No soporto tener este acento. Lo odio cuando la gente me pide que repita cosas y oigo cómo se ríen por dentro porque no soy americana. Ahora, cuando Padre me habla en igbo, respondo en inglés. Lo haría también con Madre, pero no creo que le haga gracia, aún no.

Cuando la gente pregunta de dónde soy, Madre quiere que diga Nigeria. La primera vez que dije Filadelfia, ella me dijo, “di Nigeria”. La segunda vez me dio un tortazo en la nuca y preguntó, en igbo, “¿estás mal de la cabeza?”

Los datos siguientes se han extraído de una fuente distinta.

(** Two runs on the 3×3 cutout, the second from the state the first ended
    in: the same residual. *)
Lemma residual_compositor_deterministic_witness :
  exists s1 s3 r,
    residual_compositor Demo.env Demo.stamp = (s1, Ok tt)
    /\ residual_compositor Demo.env s1 = (s3, Ok tt)
    /\ exposure_pixels "residual" s1 = Some r
    /\ exposure_pixels "residual" s3 = Some r
    /\ np_shape r = (3, 3).
Proof.
  destruct (residual_compositor_deterministic Demo.env
              0%nat [] Demo.stamp_heap Demo.stamp_globals 4%positive
              Demo.cutout_exposure 5%positive
              0%nat [] Demo.stamp_heap Demo.stamp_globals 4%positive
              Demo.cutout_exposure 5%positive
              Demo.cutout_pixels Demo.kernel_pixels
              demo_render_ok demo_stamp_shapes demo_stamp_inputs demo_stamp_inputs)
    as (s1 & s2 & s3 & r & H1 & _ & H3 & Hp1 & _ & Hp3 & _ & Hsh).
  exists s1, s3, r. split_and!; [exact H1 | exact H3 | exact Hp1 | exact Hp3 | exact Hsh].
Defined.

Lemma target_outside_sky_map_witness :
  (make_cutout_image Demo.env Demo.butler (-5)%float 20.5%float "r" None None None
                     true (VBool false) (VBool true) "deepCoadd" Demo.start).2
  = Err LookupError.
Proof.
  destruct (target_outside_sky_map Demo.env Demo.butler (-5)%float 20.5%float "r"
              None None None true (VBool false) (VBool true) None None
              "matplotlib" false "deepCoadd" Demo.skymap LookupError
              0%nat 1%nat [] ∅ (globals Demo.start)) as [H _].
  - reflexivity.
  - left. vm_compute. reflexivity.
  - change (mk_state 0%nat [] ∅ (globals Demo.start)) with Demo.start in H.
    rewrite H. reflexivity.
Defined.

Lemma make_cutout_image_log_phases_witness :
  exists reads plots,
    log (make_cutout_image Demo.env Demo.butler 10.25%float 20.5%float "r" None
                           None None true (VStr "stamp.png") (VBool false)
                           "deepCoadd" Demo.start).1
    = [] ++ reads ++ [] ++ plots
    /\ Forall is_plt plots.
Proof.
  destruct (make_cutout_image_log_phases Demo.env Demo.butler 10.25%float
              20.5%float "r" None None None true (VStr "stamp.png")
              (VBool false) "deepCoadd" Demo.start eq_refl eq_refl)
    as (reads & writes & plots & Hl & _ & Hp & _ & Hw & _).
  rewrite (Hw eq_refl) in Hl. exists reads, plots. split; [exact Hl|exact Hp].
Defined.

Lemma cutout_fetch_makes_new_exposure_witness :
  exists lx,
    (cutout_coadd_ra_dec Demo.env Demo.butler 10.25%float 20.5%float "r"
                         "deepCoadd" Demo.start).2 = Ok (VRef lx).
Proof.
  destruct (cutout_fetch_makes_new_exposure Demo.env Demo.butler 10.25%float
              20.5%float "r" "deepCoadd" Demo.skymap Demo.tract Demo.patch
              (mk_Point2D 10.25%float 20.5%float) (mk_PointI 10 21)
              (Demo.coadd (mk_BoxI (mk_PointI (-15) (-4)) (mk_ExtentI 51 51)))
              0%nat 1%nat 2%nat [] ∅ (globals Demo.start))
    as (lx & H & _); try (vm_compute; reflexivity).
  exists lx. exact H.
Defined.

Lemma stamp_files_distinct_witness :
  (1, 10.25%float, 20.5%float).1.1 = (1, 30%float, 40%float).1.1.
Proof.
  apply (stamp_files_distinct Demo.env 1 false "deepCoadd" (-0.75)%float 1.5%float
           (1, 10.25%float, 20.5%float) (1, 30%float, 40%float) "r"
           demo_loop_start demo_loop_start
           (log (demo_loop_body (1, 10.25%float, 20.5%float) demo_loop_start).1)
           (log (demo_loop_body (1, 30%float, 40%float) demo_loop_start).1)
           4%positive 4%positive "Stamps/deepCoadd_1_r.fits").
  - vm_compute. reflexivity.
  - vm_compute. reflexivity.
  - reflexivity.
  - reflexivity.
  - apply (list_elem_of_lookup_2 _ 4%nat). vm_compute. reflexivity.
  - apply (list_elem_of_lookup_2 _ 4%nat). vm_compute. reflexivity.
Defined.

Lemma batch_files_in_catalog_order_witness :
  exists new k,
    log (cell_stamps Demo.env demo_catalog_state).1 = [] ++ new
    /\ fits_names new
       = take k ["Stamps/deepCoadd_1_r.fits"; "Stamps/deepCoadd_2_r.fits";
                 "Stamps/deepCoadd_3_r.fits"].
Proof.
  destruct (batch_files_in_catalog_order Demo.env demo_catalog "r"
              demo_catalog_state) as (new & Hl & [k Hk] & _).
  - vm_compute. reflexivity.
  - vm_compute. reflexivity.
  - exists new, k. split; [exact Hl|exact Hk].
Defined.

Lemma demo_small_kernel_wf : a2_wf Demo.small_kernel.
Proof. unfold a2_wf. cbn. repeat constructor. Qed.

Lemma subtract_needs_larger_psf_witness :
  cell_subtract demo_equal_stamp = (demo_equal_stamp, Err ValueError).
Proof.
  apply (subtract_needs_larger_psf 0%nat [] (heap demo_equal_stamp)
           (globals demo_equal_stamp) 4%positive Demo.cutout_exposure
           Demo.cutout_pixels 5%positive Demo.small_kernel 2%float 0 0).
  - split; try (vm_compute; reflexivity); vm_compute; eauto.
  - vm_compute. reflexivity.
  - vm_compute. reflexivity.
  - vm_compute. reflexivity.
  - left. vm_compute. split_and!; [reflexivity|lia..].
Defined.

Lemma demo_mpl_refuses : refuses_mismatch demo_mpl_env.
Proof. intros ev w Hev. cbn. by rewrite Hev. Qed.

Lemma demo_mpl_accepts : accepts_fitting demo_mpl_env.
Proof. intros ev w Hev. cbn. by rewrite Hev. Qed.

Lemma scaling_stops_on_unequal_offsets_witness :
  (cell_scaling demo_mpl_env demo_wide_stamp).2 = Err ValueError
  /\ globals (cell_scaling demo_mpl_env demo_wide_stamp).1 !! "offset_nx" = None.
Proof.
  destruct (scaling_stops_on_unequal_offsets demo_mpl_env 0%nat []
              (heap demo_wide_stamp) (globals demo_wide_stamp) 4%positive
              Demo.cutout_exposure Demo.cutout_pixels 5%positive demo_wide_kernel)
    as (_ & H1 & _ & _ & _ & H2).
  - apply demo_mpl_refuses.
  - split; try (vm_compute; reflexivity); vm_compute; eauto.
  - apply demo_cutout_wf.
  - apply demo_pixels_wf.
  - vm_compute. discriminate.
  - split.
    + apply H2; [apply demo_mpl_accepts|vm_compute; lia..].
    + exact H1.
Defined.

Por entonces yo ya iba a la escuela y le dije que las cosas no son así para los americanos. Eres de dónde has nacido, o de dónde vives, o de dónde tienes intención de vivir mucho tiempo. Fíjate en Cathy, por ejemplo. Ella es de Chicago porque nació ahí. Su hermano es de aquí, de Filadelfia, porque nació en el hospital de Jefferson. Pero su padre, que nació en Atlanta, ahora es de Filadelfia porque vive aquí.

A los americanos les da igual esa bobada de que vengas de tu aldea ancestral, donde tus antepasados tenían tierras y donde tu linaje se remonta a cientos de años. Así que conoces tu linaje, ¿y qué?

Yo todavía digo que soy de Filadelfia cuando Madre no está. (Sólo digo Nigeria cuando alguien dice algo sobre mi acento y entonces siempre añado, pero vivo en Filadelfia con mi familia.)

Además, cuando Madre no está, me llamo Lin. A ella le gusta repetir que Ralindu es un hermoso nombre igbo, que significa tanto también para ella, ese nombre, Elige la Vida, por lo mal que lo pasó, por mis hermanos que murieron siendo bebés. Y lo siento, no sé si me entiendes, pero ahora mismo no puedo con un nombre como Ralindu y con mi acento, sobre todo ahora que Matt y yo estamos juntos.

Cuando llaman mis amigas, Madre dice, “¿Lin?”, alargando la pausa un instante, como si no supiera quién es ésa. Cualquiera diría que no lleva aquí tres años (seis años le digo a veces a la gente) por cómo actúa.

Todavía le gusta terminar sus observaciones con la exclamación ¡América! Como en los restaurantes, “mira esta gente, cuánta comida desperdicia, ¡América!” O en la tienda, “mira cómo han bajado los precios desde la semana pasada, ¡América!”

Pero ahora va todo mucho mejor. Ya no se persigna, temblando, cada vez que informan de un asesinato en las noticias. Ya no está pendiente de las indicaciones que le ha escrito Padre cuando coge el coche para ir al supermercado o al centro comercial. Pero igual, todavía lleva las instrucciones en la guantera, escritas por Padre con su letra tan formal. Todavía se aferra con fuerza al volante y mira a menudo por el retrovisor, pendiente de los coches de policía. Y yo suelo decirle, Madre, la policía americana no te detiene porque sí. Sólo si haces algo malo, como correr demasiado.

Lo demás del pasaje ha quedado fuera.